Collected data
'''

(* ===== verification/SemaphoreLaws.v ===== *)
(** * Counting semaphores: laws

    What an acquire and a release do to the count and to the waiters, on every
    branch that does not block. *)
From S2P Require Import Prelude Spinlock Scheduler SchedulerSvc SchedulerApi SchedulerInv SchedulerSafe SchedulerWake SchedulerHandlers SchedulerSystem SchedulerCalls WakeLaws Rtos Kernel RtosLaws Semaphore.

Section laws.
Context `{EnvironmentLaws} `{Trap} `{RtosEnv} {Hun : Undisturbed} (core : Z).
Notation calling := (calling core).
Notation moved := (moved core).

(** A semaphore with [v] of [max] tokens, for which the tasks of [l] wait. *)
Record semaphore_at (id max v : Z) (l : list Z) (o : rtos) : Prop := {
  sa_id : id ≠ 0;
  sa_object : ∃ n bits, object_at o !! id = Some (Object RTOS_SEMAPHORE_MARKER n bits (Semaphore max));
  sa_futex : plain_futex (futex_of id) (semaphore_value id) l (o_sched o);
  sa_value : word_of o (semaphore_value id) = Some v;
  sa_bounds : 0 <= v <= max ∧ max < word
}.

Lemma sa_block id max v l o : semaphore_at id max v l o → block_at id RTOS_SEMAPHORE_MARKER o.
Proof. intros [Hid (n & b & Ho) _ _ _]. split; [done|]. by exists n, b, (Semaphore max). Qed.

(** A semaphore after a step that leaves its object and sets its word. *)
Lemma semaphore_moved I m o o' id max v v' l :
  moved I m o o' → id ∉ I → semaphore_at id max v l o → m !! semaphore_value id = Some v' → 0 <= v' <= max →
  ∃ l', semaphore_at id max v' l' o'.
Proof.
  intros Hm Hi [Hid Ho Hf Hv Hb] Hw Hv'. destruct (moved_futex _ _ _ _ _ _ _ _ Hm Hf) as [l' Hf'].
  exists l'. split; [done| |done| |lia].
  - by rewrite (mv_objects _ _ _ _ _ Hm).
  - unfold word_of. by rewrite (mv_words _ _ _ _ _ Hm).
Qed.

Lemma semaphore_stored id max v v' l o :
  semaphore_at id max v l o → 0 <= v' <= max → semaphore_at id max v' l (stored (semaphore_value id) v' o).
Proof. intros [Hid Ho [] Hv Hb] Hv'. split; try done; [apply word_stored_eq|lia]. Qed.

Lemma semaphore_object id max v l id' ob o :
  semaphore_at id max v l o → id' ≠ id → semaphore_at id max v l (with_object id' ob o).
Proof. intros [Hid Ho [] Hv Hb] Hne. split; try done. unfold with_object. rsimp. by rewrite lookup_insert_ne. Qed.

(** ** Acquire *)
Lemma acquire_token_takes fuel id timeout max v l o :
  semaphore_at id max v l o → 0 < v →
  wp (acquire_token core (S (S fuel)) id timeout 1)
    (λ r o', r = osOK ∧ o' = stored (semaphore_value id) (v - 1) o) o.
Proof.
  intros Hs Hv. destruct (sa_bounds _ _ _ _ _ Hs) as [[_ ?] ?]. pose proof (sa_value _ _ _ _ _ Hs) as Hw.
  assert (u32 (v - 1) = v - 1) as Hd by (apply u32_small; unfold is_u32; lia).
  cbn [acquire_token]. wp_step. eapply wp_cas; [exact Hw|intros ->; by wp_step|]. intros Hne. cbn [fst snd].
  rewrite (proj2 (Z.eqb_neq v 0)) by lia. wp_step.
  eapply wp_cas; [exact Hw|intros _; rewrite Hd; by wp_step|done].
Qed.

Lemma osSemaphoreAcquire_takes fuel id timeout max v l o :
  calling o → semaphore_at id max v l o → 0 < v → (2 <= fuel)%nat →
  wp (osSemaphoreAcquire core fuel id timeout) (λ r o', r = osOK ∧ o' = stored (semaphore_value id) (v - 1) o) o.
Proof.
  intros Hc Hs Hv Hf. unfold osSemaphoreAcquire. apply wp_validated; [done|by eapply sa_block|].
  destruct fuel as [|[|fuel]]; [lia..|]. by eapply acquire_token_takes.
Qed.

Lemma osSemaphoreAcquire_empty fuel id max l o :
  calling o → semaphore_at id max 0 l o → (1 <= fuel)%nat →
  wp (osSemaphoreAcquire core fuel id 0) (λ r o', r = osErrorResource ∧ o' = o) o.
Proof.
  intros Hc Hs Hf. unfold osSemaphoreAcquire. apply wp_validated; [done|by eapply sa_block|].
  destruct fuel as [|fuel]; [lia|]. cbn [acquire_token]. wp_step.
  eapply wp_cas; [apply Hs|done|]. intros _. cbn [fst snd]. by wp_step.
Qed.

(** ** Release *)
Lemma wp_max_count id max v l (Q : Z → rtos → Prop) o :
  semaphore_at id max v l o → Q max o → wp (max_count_of id) Q o.
Proof.
  intros [Hid (n & b & Ho) _ _ _] HQ. unfold max_count_of. eapply wp_get_opt; [by rewrite Ho|done].
Qed.

Lemma osSemaphoreRelease_full id max l o :
  calling o → semaphore_at id max max l o →
  wp (osSemaphoreRelease core id) (λ r o', r = osErrorResource ∧ o' = o) o.
Proof.
  intros Hc Hs. unfold osSemaphoreRelease. apply wp_validated; [done|by eapply sa_block|].
  wp_step. eapply wp_load; [apply Hs|]. wp_step. eapply wp_max_count; [done|].
  rewrite (proj2 (Z.leb_le max max)) by lia. by wp_step.
Qed.

(** One more token; the first waiter is ready when there was none before. *)
Lemma osSemaphoreRelease_gives id max v l o :
  calling o → semaphore_at id max v l o → v < max →
  wp (osSemaphoreRelease core id) (λ r o', r = osOK ∧
    moved [] (<[semaphore_value id := v + 1]> (word_at (o_sched o))) o o' ∧
    semaphore_at id max (v + 1) (if v =? 0 then drop 1 l else l) o' ∧
    (v = 0 → ∀ t, t ∈ take 1 l → readied (o_sched o') t)) o.
Proof.
  intros Hc Hs Hv. pose proof (sa_bounds _ _ _ _ _ Hs) as [??]. pose proof (sa_value _ _ _ _ _ Hs) as Hw.
  unfold osSemaphoreRelease. apply wp_validated; [done|by eapply sa_block|].
  wp_step. eapply wp_load; [exact Hw|]. wp_step. eapply wp_max_count; [done|].
  rewrite (proj2 (Z.leb_gt max v)) by lia. wp_step. eapply wp_fetch_map; [exact Hw|].
  assert (u32 (v + 1) = v + 1) as -> by (apply u32_small; unfold is_u32; lia).
  pose proof (semaphore_stored _ _ _ (v + 1) _ _ Hs ltac:(lia)) as Hs1.
  pose proof (moved_stored core [] (semaphore_value id) (v + 1) o Hc) as Hm1.
  pose proof (calling_stored core (semaphore_value id) (v + 1) o Hc) as Hc1. wp_step. wp_step.
  - assert (v = 0) as -> by lia. cbn [Z.eqb]. wp_step.
    eapply wp_futex_wake; [exact Hc1|apply Hs1|apply Hs1|]. intros s Hw2. pose proof (woken_moved _ [] _ _ _ _ _ _ _ Hw2) as Hm2.
    do 2 wp_step. split; [done|]. split; [exact (moved_trans _ _ _ _ _ _ _ Hm1 Hm2)|]. split.
    + split; [apply Hs1|apply Hs1|apply (wn_futex _ _ _ _ _ _ _ _ Hw2)| |apply Hs1].
      unfold word_of. rewrite (mv_words _ _ _ _ _ Hm2). apply word_stored_eq.
    + intros _ t Ht. by apply (wn_readied _ _ _ _ _ _ _ _ Hw2).
  - rewrite (proj2 (Z.eqb_neq v 0)) by lia. wp_step. by split_and!; [done..|lia].
Qed.

(** Two releases of a semaphore without tokens wake one task, whoever waits. *)
Lemma osSemaphoreRelease_twice id max l o :
  calling o → semaphore_at id max 0 l o → 2 <= max →
  wp (_first <- osSemaphoreRelease core id ;; osSemaphoreRelease core id)
    (λ r o', r = osOK ∧ semaphore_at id max 2 (drop 1 l) o') o.
Proof.
  intros Hc Hs Hm. wp_step. eapply wp_mono; [apply osSemaphoreRelease_gives; [done|exact Hs|lia]|].
  intros r o1 (_ & Hm1 & Hs1 & _). eapply wp_mono; [apply osSemaphoreRelease_gives; [apply Hm1|exact Hs1|lia]|].
  by intros r' o2 (-> & _ & Hs2 & _).
Qed.

Lemma osSemaphoreGetCount_reads id max v l o :
  calling o → semaphore_at id max v l o → wp (osSemaphoreGetCount core id) (λ r o', r = v ∧ o' = o) o.
Proof.
  intros Hc Hs. unfold osSemaphoreGetCount. wp_step. apply wp_context; [done|]. cbn [negb Z.eqb osOK].
  wp_step. apply wp_resource; [by eapply sa_block|]. cbn [negb Z.eqb osOK]. by eapply wp_load; [apply Hs|].
Qed.

(** ** Sequences of calls

    The abstract semaphore is a counter between 0 and [max]. *)
Inductive token_op := TakeToken | GiveToken.
Definition token_step (id : Z) (op : token_op) : OM Z :=
  match op with TakeToken => osSemaphoreAcquire core 2 id 0 | GiveToken => osSemaphoreRelease core id end.
Fixpoint token_run (id : Z) (ops : list token_op) : OM (list Z) :=
  match ops with [] => ret [] | op :: ops' => r <- token_step id op ;; rs <- token_run id ops' ;; ret (r :: rs) end.

Definition counter_step (max : Z) (op : token_op) (v : Z) : Z * Z :=
  match op with
  | TakeToken => if 0 <? v then (osOK, v - 1) else (osErrorResource, v)
  | GiveToken => if v <? max then (osOK, v + 1) else (osErrorResource, v)
  end.
Fixpoint counter_run (max : Z) (ops : list token_op) (v : Z) : list Z * Z :=
  match ops with
  | [] => ([], v)
  | op :: ops' => let r := counter_step max op v in let rs := counter_run max ops' r.2 in (r.1 :: rs.1, rs.2)
  end.

Lemma token_step_counts id max op v l o :
  calling o → semaphore_at id max v l o →
  wp (token_step id op) (λ r o', r = (counter_step max op v).1 ∧ calling o' ∧
    ∃ k, semaphore_at id max (counter_step max op v).2 (drop k l) o') o.
Proof.
  intros Hc Hs. destruct (sa_bounds _ _ _ _ _ Hs) as [[??] _]. destruct op; cbn [token_step counter_step].
  - destruct (Z.ltb_spec 0 v) as [Hv|Hv].
    + eapply wp_mono; [by eapply osSemaphoreAcquire_takes|]. intros r o1 [-> ->]. split; [done|].
      split; [by apply calling_stored|]. exists O. apply (semaphore_stored _ _ v); [done|cbn; lia].
    + assert (v = 0) as -> by lia. eapply wp_mono; [eapply osSemaphoreAcquire_empty; [done|exact Hs|lia]|].
      intros r o1 [-> ->]. split; [done|]. split; [done|]. by exists O.
  - destruct (Z.ltb_spec v max) as [Hv|Hv].
    + eapply wp_mono; [by eapply osSemaphoreRelease_gives|]. intros r o1 (-> & Hm & Hs1 & _). split; [done|].
      split; [apply Hm|]. exists (if v =? 0 then 1%nat else O). by destruct (v =? 0).
    + assert (v = max) as -> by lia. eapply wp_mono; [eapply osSemaphoreRelease_full; [done|exact Hs]|].
      intros r o1 [-> ->]. split; [done|]. split; [done|]. by exists O.
Qed.

Lemma token_run_counts id max ops : ∀ v l o,
  calling o → semaphore_at id max v l o →
  wp (token_run id ops) (λ rs o', rs = (counter_run max ops v).1 ∧
    ∃ k, semaphore_at id max (counter_run max ops v).2 (drop k l) o') o.
Proof.
  induction ops as [|op ops IH]; intros v l o Hc Hs; cbn [token_run counter_run fst snd].
  { wp_step. split; [done|]. by exists O. }
  wp_step. eapply wp_mono; [by eapply token_step_counts|]. intros r o1 (-> & Hc1 & k & Hs1). wp_step.
  eapply wp_mono; [by eapply IH|]. intros rs o2 (-> & k' & Hs2). wp_step. split; [done|].
  exists (k + k')%nat. by rewrite <-drop_drop.
Qed.
End laws.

'''

= Work instruction =
Every line above from the line with "intros Hc Hs Hv." to the line with "rewrite (proj2 (Z.leb_gt", inclusive, must be returned exactly; no other line belongs in the reply.

= Response to the exercise =
  intros Hc Hs Hv. pose proof (sa_bounds _ _ _ _ _ Hs) as [??]. pose proof (sa_value _ _ _ _ _ Hs) as Hw.
  unfold osSemaphoreRelease. apply wp_validated; [done|by eapply sa_block|].
  wp_step. eapply wp_load; [exact Hw|]. wp_step. eapply wp_max_count; [done|].
  rewrite (proj2 (Z.leb_gt max v)) by lia. wp_step. eapply wp_fetch_map; [exact Hw|].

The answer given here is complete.